The Healthy Families Act would provide employees the opportunity to earn a minimum of seven paid sick days (56 hours) per year to care for themselves or their families.
When illness strikes, it can impact any family’s bottom line. For the nearly 40 percent of the private-sector workforce that lacks paid sick time, this strain is felt acutely. These 40 million workers have to choose between recovering and protecting co-workers from infection and getting a paycheck, especially LGBTQ+ people. In fact, only 29 percent of LGBTQ+ workers in an HRC Foundation study said they could take paid medical leave to recover from serious illness. This has major implications for the 40 percent of LGBTQ+ adult workers in food services and restaurants, K-12 and higher education, hospitals, and retail. Millions more workers lack paid sick leave that can be used to care for a sick child or family member. Due to systemic discrimination including health disparities, LGBTQ+ people often find themselves having to choose between the caregiving or recovery time they deserve and the paycheck they need. Access to uniform paid sick leave is essential to closing the gaps created by family illness and helping families stay healthy both physically and financially.

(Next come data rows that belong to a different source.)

(** * P2P Sync Player: playback synchronisation protocol of [src/App.tsx]

    A shallow embedding of the [App] component: its refs and the one piece
    of React state the handlers read become the fields of [AppState], every
    handler becomes a function from a state to a new state and the list of
    effects it performs on the outside world (console, data connection,
    media element, PeerJS), and the browser's timers become an explicit
    event loop with a millisecond clock.

    Numbers are binary64 values, a received payload is null, undefined or
    the record of the two properties the handler reads, log lines are kept
    as the pieces of their template literals, and React's commit of a view
    is the mounting and unmounting of the two [<video>] elements. An
    exception that nothing catches ends the listener it is thrown in: it is
    the effect [Uncaught], and what would have followed does not run.

    The SDP rewriting of [getCallOptions] is a function on strings of its
    own. Not modelled: the clipboard and full-screen buttons and the
    [onloadedmetadata] status line; none of them reads or writes the state
    the protocol uses. *)

From Stdlib Require Import ZArith List String Ascii Bool Lia PeanoNat SpecFloat.
Import ListNotations.
Open Scope string_scope.
Open Scope list_scope.

(** ** JavaScript numbers

    A JS number is an IEEE 754 binary64 value: [spec_float] at precision 53
    and maximal exponent 1024, with the Standard Library's correctly rounded
    operations. *)

Definition number : Type := spec_float.

Definition js_prec : Z := 53.
Definition js_emax : Z := 1024.

Definition NaN : number := S754_nan.

(** The number denoted by an integer literal, and by the decimal literal
    [p/q] when both are small integers (one correctly rounded division). *)
Definition of_Z (z : Z) : number := binary_normalize js_prec js_emax z 0 false.
Definition ratio (p q : Z) : number := SFdiv js_prec js_emax (of_Z p) (of_Z q).

Definition js_sub (x y : number) : number := SFsub js_prec js_emax x y.
Definition Math_abs (x : number) : number := SFabs x.
(** [x > y]; false as soon as one side is NaN. *)
Definition js_gt (x y : number) : bool := SFltb y x.
Definition js_lt (x y : number) : bool := SFltb x y.
Definition js_le (x y : number) : bool := SFleb x y.
Definition js_eq (x y : number) : bool := SFeqb x y.

(** [Number.isFinite]: neither NaN nor an infinity. *)
Definition js_isFinite (n : number) : bool :=
  match n with
  | S754_zero _ | S754_finite _ _ _ => true
  | _ => false
  end.

(** The two literals of [handleSyncCommand]: [0.5] and [1]. *)
Definition half : number := Eval vm_compute in ratio 1 2.
Definition one : number := Eval vm_compute in of_Z 1.
Definition zero : number := S754_zero false.

(** ** JavaScript values on the wire

    [conn.on('data', (data: any) => ...)] receives whatever the peer sent.
    The handler only reads the properties [type] and [timestamp]: reading
    them throws on [null] and on [undefined], and on any other value gives
    two values; the model covers payloads whose two properties are
    primitives or missing (a missing property reads as [undefined], as do
    both properties of a number, a string or a boolean). *)

Inductive JsValue : Type :=
| JsUndefined
| JsNull
| JsBoolean (b : bool)
| JsNumber (n : number)
| JsString (s : string).

(** [v === s] for a string literal [s]. *)
Definition strict_eq_string (v : JsValue) (s : string) : bool :=
  match v with
  | JsString s' => String.eqb s' s
  | _ => false
  end.

Inductive CommandType : Set := PLAY | PAUSE | SEEK | HEARTBEAT.

Definition type_name (t : CommandType) : string :=
  match t with
  | PLAY => "PLAY"
  | PAUSE => "PAUSE"
  | SEEK => "SEEK"
  | HEARTBEAT => "HEARTBEAT"
  end.

(** [interface SyncCommand]. *)
Record SyncCommand : Type := { type : CommandType; timestamp : number }.

(** What arrives: an object read through [.type] and [.timestamp]. The cast
    [data as SyncCommand] is erased by the compiler, so [handleSyncCommand]
    runs on this. *)
Record Data : Type := { data_type : JsValue; data_timestamp : JsValue }.

(** The object a well-typed command is on the wire. *)
Definition wire (c : SyncCommand) : Data :=
  {| data_type := JsString (type_name (type c));
     data_timestamp := JsNumber (timestamp c) |}.

(** The argument [data] of the listener. *)
Inductive Payload : Type :=
| Nullish             (* [null] or [undefined] *)
| Props (d : Data).   (* any other value, through its two properties *)

(** ** Log lines

    Template literals are kept as their pieces, so that no number has to be
    printed: [`Drift: ${drift.toFixed(2)}s`] is
    [[Str "Drift: "; Fixed2 drift; Str "s"]]. *)

Inductive Piece : Type :=
| Str (s : string)
| Val (v : JsValue)       (* `${v}` *)
| Fixed2 (x : number)     (* `${x.toFixed(2)}` *)
| Count (n : nat).        (* `${xs.length}` *)

Definition Msg : Type := list Piece.

(** ** The objects the component holds *)

Inductive View : Set := LANDING | HOST | CLIENT.

(** An [HTMLVideoElement], as far as the component uses it. [currentTime]
    is an attribute of type [double]: assigning a number that is not
    finite throws a [TypeError] and stores nothing, and assigning a finite
    one is modelled as a store of that number; what the media engine then
    does with it (clamping to the seekable range) is the engine's. *)
Record Video : Type := {
  currentTime : number;
  src : option string;
  srcObject : option nat
}.

Definition fresh_video : Video :=
  {| currentTime := zero; src := None; srcObject := None |}.

(** The two [<video>] elements: [videoRef] and [remoteVideoRef]. *)
Inductive VideoSlot : Set := HostVideo | RemoteVideo.

(** A PeerJS [DataConnection]. [conn_id] is the identity of the object. *)
Record DataConnection : Type := {
  conn_id : nat;
  peer : string;
  label : string;
  open : bool
}.

Inductive Peer : Set := PeerJS.

Record File : Type := { file_type : string; file_name : string; file_url : string }.

Record Track : Type := { track_label : string; track_readyState : string }.

(** ** Timers

    [window.setInterval] and [window.setTimeout] share one table of active
    timers and one supply of handles, which are greater than zero (so a
    stored handle is always truthy). The component only ever schedules two
    callbacks. *)

Inductive Callback : Set :=
| HeartbeatTick      (* the arrow function of [startHeartbeat] *)
| ResetRemoteOp.     (* [() => { isRemoteOp.current = false; }] *)

Record Timer : Type := {
  tid : positive;
  due : nat;                (* clock value, in ms, of the next firing *)
  period : option nat;      (* [Some p]: an interval of [p] ms *)
  callback : Callback
}.

(** ** Listeners registered on a data connection *)

Inductive Listener : Set :=
| DataConnListeners   (* the four handlers of [setupDataConnection] *)
| HostOpenListener    (* [conn.on('open')] inside [peer.on('connection')] *)
| ClientOpenListener. (* [conn.on('open')] inside [connectToHost] *)

(** ** Effects on the outside world *)

Inductive PlayerCall : Type :=
| CallPlay
| CallPause
| AssignCurrentTime (v : JsValue)
| AssignSrc (url : string)
| AssignSrcObject (stream : nat).

Inductive Effect : Type :=
| Log (m : Msg)                              (* [addLog] *)
| SetStatus (m : Msg)
| SetMyId (id : string)
| SetIsHost (b : bool)
| Alert (s : string)
| Send (conn : nat) (c : SyncCommand)        (* [conn.send] *)
| Player (slot : VideoSlot) (c : PlayerCall)
| PeerConnect (remote : string)
| PeerCall (remote : string) (stream : nat)
| CallAnswer
| PeerDestroy
| Uncaught (error : string).                 (* an exception leaves the listener *)

(** ** State of the component *)

Record AppState : Type := {
  view : View;
  remoteId : string;
  isHostRef : bool;
  videoRef : option Video;
  remoteVideoRef : option Video;
  peerRef : option Peer;
  dataConnRef : option DataConnection;
  isRemoteOp : bool;
  heartbeatInterval : option positive;
  cancelled : bool;
  listeners : list (nat * Listener);
  clock : nat;
  timers : list Timer;
  next_timer : positive
}.

Definition initial : AppState :=
  {| view := LANDING; remoteId := EmptyString; isHostRef := false;
     videoRef := None; remoteVideoRef := None; peerRef := None;
     dataConnRef := None; isRemoteOp := false; heartbeatInterval := None;
     cancelled := false; listeners := []; clock := 0; timers := [];
     next_timer := 1%positive |}.

Definition set_view (x : View) (s : AppState) : AppState :=
  Build_AppState x (remoteId s) (isHostRef s) (videoRef s) (remoteVideoRef s) (peerRef s) (dataConnRef s) (isRemoteOp s) (heartbeatInterval s) (cancelled s) (listeners s) (clock s) (timers s) (next_timer s).
Definition set_remoteId (x : string) (s : AppState) : AppState :=
  Build_AppState (view s) x (isHostRef s) (videoRef s) (remoteVideoRef s) (peerRef s) (dataConnRef s) (isRemoteOp s) (heartbeatInterval s) (cancelled s) (listeners s) (clock s) (timers s) (next_timer s).
Definition set_isHostRef (x : bool) (s : AppState) : AppState :=
  Build_AppState (view s) (remoteId s) x (videoRef s) (remoteVideoRef s) (peerRef s) (dataConnRef s) (isRemoteOp s) (heartbeatInterval s) (cancelled s) (listeners s) (clock s) (timers s) (next_timer s).
Definition set_videoRef (x : option Video) (s : AppState) : AppState :=
  Build_AppState (view s) (remoteId s) (isHostRef s) x (remoteVideoRef s) (peerRef s) (dataConnRef s) (isRemoteOp s) (heartbeatInterval s) (cancelled s) (listeners s) (clock s) (timers s) (next_timer s).
Definition set_remoteVideoRef (x : option Video) (s : AppState) : AppState :=
  Build_AppState (view s) (remoteId s) (isHostRef s) (videoRef s) x (peerRef s) (dataConnRef s) (isRemoteOp s) (heartbeatInterval s) (cancelled s) (listeners s) (clock s) (timers s) (next_timer s).
Definition set_peerRef (x : option Peer) (s : AppState) : AppState :=
  Build_AppState (view s) (remoteId s) (isHostRef s) (videoRef s) (remoteVideoRef s) x (dataConnRef s) (isRemoteOp s) (heartbeatInterval s) (cancelled s) (listeners s) (clock s) (timers s) (next_timer s).
Definition set_dataConnRef (x : option DataConnection) (s : AppState) : AppState :=
  Build_AppState (view s) (remoteId s) (isHostRef s) (videoRef s) (remoteVideoRef s) (peerRef s) x (isRemoteOp s) (heartbeatInterval s) (cancelled s) (listeners s) (clock s) (timers s) (next_timer s).
Definition set_isRemoteOp (x : bool) (s : AppState) : AppState :=
  Build_AppState (view s) (remoteId s) (isHostRef s) (videoRef s) (remoteVideoRef s) (peerRef s) (dataConnRef s) x (heartbeatInterval s) (cancelled s) (listeners s) (clock s) (timers s) (next_timer s).
Definition set_heartbeatInterval (x : option positive) (s : AppState) : AppState :=
  Build_AppState (view s) (remoteId s) (isHostRef s) (videoRef s) (remoteVideoRef s) (peerRef s) (dataConnRef s) (isRemoteOp s) x (cancelled s) (listeners s) (clock s) (timers s) (next_timer s).
Definition set_cancelled (x : bool) (s : AppState) : AppState :=
  Build_AppState (view s) (remoteId s) (isHostRef s) (videoRef s) (remoteVideoRef s) (peerRef s) (dataConnRef s) (isRemoteOp s) (heartbeatInterval s) x (listeners s) (clock s) (timers s) (next_timer s).
Definition set_listeners (x : list (nat * Listener)) (s : AppState) : AppState :=
  Build_AppState (view s) (remoteId s) (isHostRef s) (videoRef s) (remoteVideoRef s) (peerRef s) (dataConnRef s) (isRemoteOp s) (heartbeatInterval s) (cancelled s) x (clock s) (timers s) (next_timer s).
Definition set_clock (x : nat) (s : AppState) : AppState :=
  Build_AppState (view s) (remoteId s) (isHostRef s) (videoRef s) (remoteVideoRef s) (peerRef s) (dataConnRef s) (isRemoteOp s) (heartbeatInterval s) (cancelled s) (listeners s) x (timers s) (next_timer s).
Definition set_timers (x : list Timer) (s : AppState) : AppState :=
  Build_AppState (view s) (remoteId s) (isHostRef s) (videoRef s) (remoteVideoRef s) (peerRef s) (dataConnRef s) (isRemoteOp s) (heartbeatInterval s) (cancelled s) (listeners s) (clock s) x (next_timer s).
Definition set_next_timer (x : positive) (s : AppState) : AppState :=
  Build_AppState (view s) (remoteId s) (isHostRef s) (videoRef s) (remoteVideoRef s) (peerRef s) (dataConnRef s) (isRemoteOp s) (heartbeatInterval s) (cancelled s) (listeners s) (clock s) (timers s) x.

(** ** Actions: state passing with an output of effects *)

Definition Action : Type := AppState -> AppState * list Effect.

Definition skip : Action := fun st => (st, []).
Definition emit (e : Effect) : Action := fun st => (st, [e]).
Definition modify (f : AppState -> AppState) : Action := fun st => (f st, []).
Definition seq (a b : Action) : Action :=
  fun st => (fst (b (fst (a st))), snd (a st) ++ snd (b (fst (a st)))).

Declare Scope action_scope.
Delimit Scope action_scope with act.
Bind Scope action_scope with Action.
Notation "a ;; b" := (seq a b) (at level 61, right associativity) : action_scope.
Open Scope action_scope.
(** * vedo/assembly.py: grouping of renderable objects and Procrustes alignment

    A shallow embedding of [src/vedo/assembly.py].  Python objects live in a
    store and are named by their address; the module's functions are written
    in a state-and-exception monad over that store.  What the module
    delegates to the graphics toolkit (the alignment filter, the part
    collection of the scene node) and to the sibling mesh class is gathered
    in the [Externals] interface.  [Assembly.lighting] only forwards its
    arguments to the method of the same name of each part and is left
    out. *)

From Stdlib Require Import ZArith String Ascii.
From stdpp Require Import base list strings gmap.

Open Scope string_scope.
Open Scope list_scope.
Open Scope Z_scope.

(** ** Python values *)

Definition addr := nat.

(** The values that may occur in a sequence of renderables: [None], an
    integer, a reference to an object of the store, a (nested) list. *)
#[warnings="-register-all"]
Inductive value : Type :=
  | VNone
  | VInt (n : Z)
  | VRef (a : addr)
  | VList (l : list value).
Arguments VRef a%_nat.

(** Anything a caller may pass as a name or a selector, and anything an
    attribute may hold: a string or one of the values above. *)
Inductive pyobj : Type :=
  | PStr (s : string)
  | PVal (v : value).

(** Python's [==] on values.  Objects of the store define no [__eq__]:
    two references are equal when they are the same object. *)
Fixpoint value_eqb (x y : value) : bool :=
  match x, y with
  | VNone, VNone => true
  | VInt m, VInt n => Z.eqb m n
  | VRef a, VRef b => Nat.eqb a b
  | VList l, VList k =>
      (fix go (l k : list value) : bool :=
         match l, k with
         | [], [] => true
         | x' :: l', y' :: k' => value_eqb x' y' && go l' k'
         | _, _ => false
         end) l k
  | _, _ => false
  end.

(** [x == v] for a caller-supplied [x]: a string equals no value. *)
Definition py_eq (x : pyobj) (v : value) : bool :=
  match x with
  | PStr _ => false
  | PVal w => value_eqb w v
  end.

(** [x in l] for a Python list [l]. *)
Definition py_in (x : pyobj) (l : list value) : bool :=
  existsb (py_eq x) l.

(** Truth value of [if a:].  Renderables define neither [__bool__] nor
    [__len__], so a reference is always true. *)
Definition truthy (v : value) : bool :=
  match v with
  | VNone => false
  | VInt n => negb (Z.eqb n 0)
  | VRef _ => true
  | VList [] => false
  | VList (_ :: _) => true
  end.

(** [s in t] for two strings: [s] occurs in [t] as a substring. *)
Fixpoint str_in (s t : string) : bool :=
  String.prefix s t ||
  match t with
  | EmptyString => false
  | String _ t' => str_in s t'
  end.

(** Outcome of [s in n] for a string [s] and an attribute value [n]:
    substring test on a string, membership on a list (which holds no
    string), [None] for the [TypeError] of a value that is not iterable. *)
Definition str_in_obj (s : string) (n : pyobj) : option bool :=
  match n with
  | PStr t => Some (str_in s t)
  | PVal (VList l) => Some (py_in (PStr s) l)
  | PVal _ => None
  end.

(** Modelled from the spec: [utils.flatten] (vedo/utils.py is not part of
    the sources at hand).  "Nested structures are flattened into one ordered
    sequence"; "a single explicit flatten-once preprocessing step over a
    tree of sequences, producing one ordered list; depth is unbounded but
    finite". *)
Fixpoint flatten_value (v : value) : list value :=
  match v with
  | VList l =>
      (fix go (l : list value) : list value :=
         match l with
         | [] => []
         | x :: l' => flatten_value x ++ go l'
         end) l
  | _ => [v]
  end.

Definition flatten (l : list value) : list value := flatten_value (VList l).

(** [l[i]] with Python's negative indices; [None] is [IndexError]. *)
Definition py_index {A} (l : list A) (i : Z) : option A :=
  let n := Z.of_nat (length l) in
  if (0 <=? i) && (i <? n) then l !! Z.to_nat i
  else if (- n <=? i) && (i <? 0) then l !! Z.to_nat (n + i)
  else None.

The Healthy Families Act would provide employees the opportunity to earn a minimum of seven paid sick days (56 hours) per year to care for themselves or their families. This leave will relieve workers from having to make the untenable decision between caring for themselves or a loved one and losing necessary income, or even losing their job altogether. The bill provides paid sick time to employees if they become ill, or if they need time to care for a child, a parent, a spouse or “any other individual related by blood or affinity whose close association with the employee is the equivalent of a family relationship.
The bill would benefit not only employees, but also employers that suffer revenue losses due to lost productivity. In 2003, the American Productivity Audit found that presenteeism—the practice of employees coming to work despite illness—costs $180 billion annually in lost productivity. Studies published in the Journal of Occupational and Environmental Medicine, Journal of Management Studies, and the Harvard Business Review show that presenteeism is a larger productivity drain than either absenteeism or short-term disability. Access to paid sick leave also protects healthy workers from infection. Studies show that paid sick leave can reduce the spread of contagious diseases like the flu and a national paid sick days policy would reduce emergency room visits by 1.3 million annually, saving $1.1 billion a year.
The Healthy Families Act was introduced in the Senate by Senators Kirsten Gillibrand (D-NY) and Bernie Sanders (I-VT), and in the House of Representatives by Rep. Rosa DeLauro (D-CT) on May 17, 2023.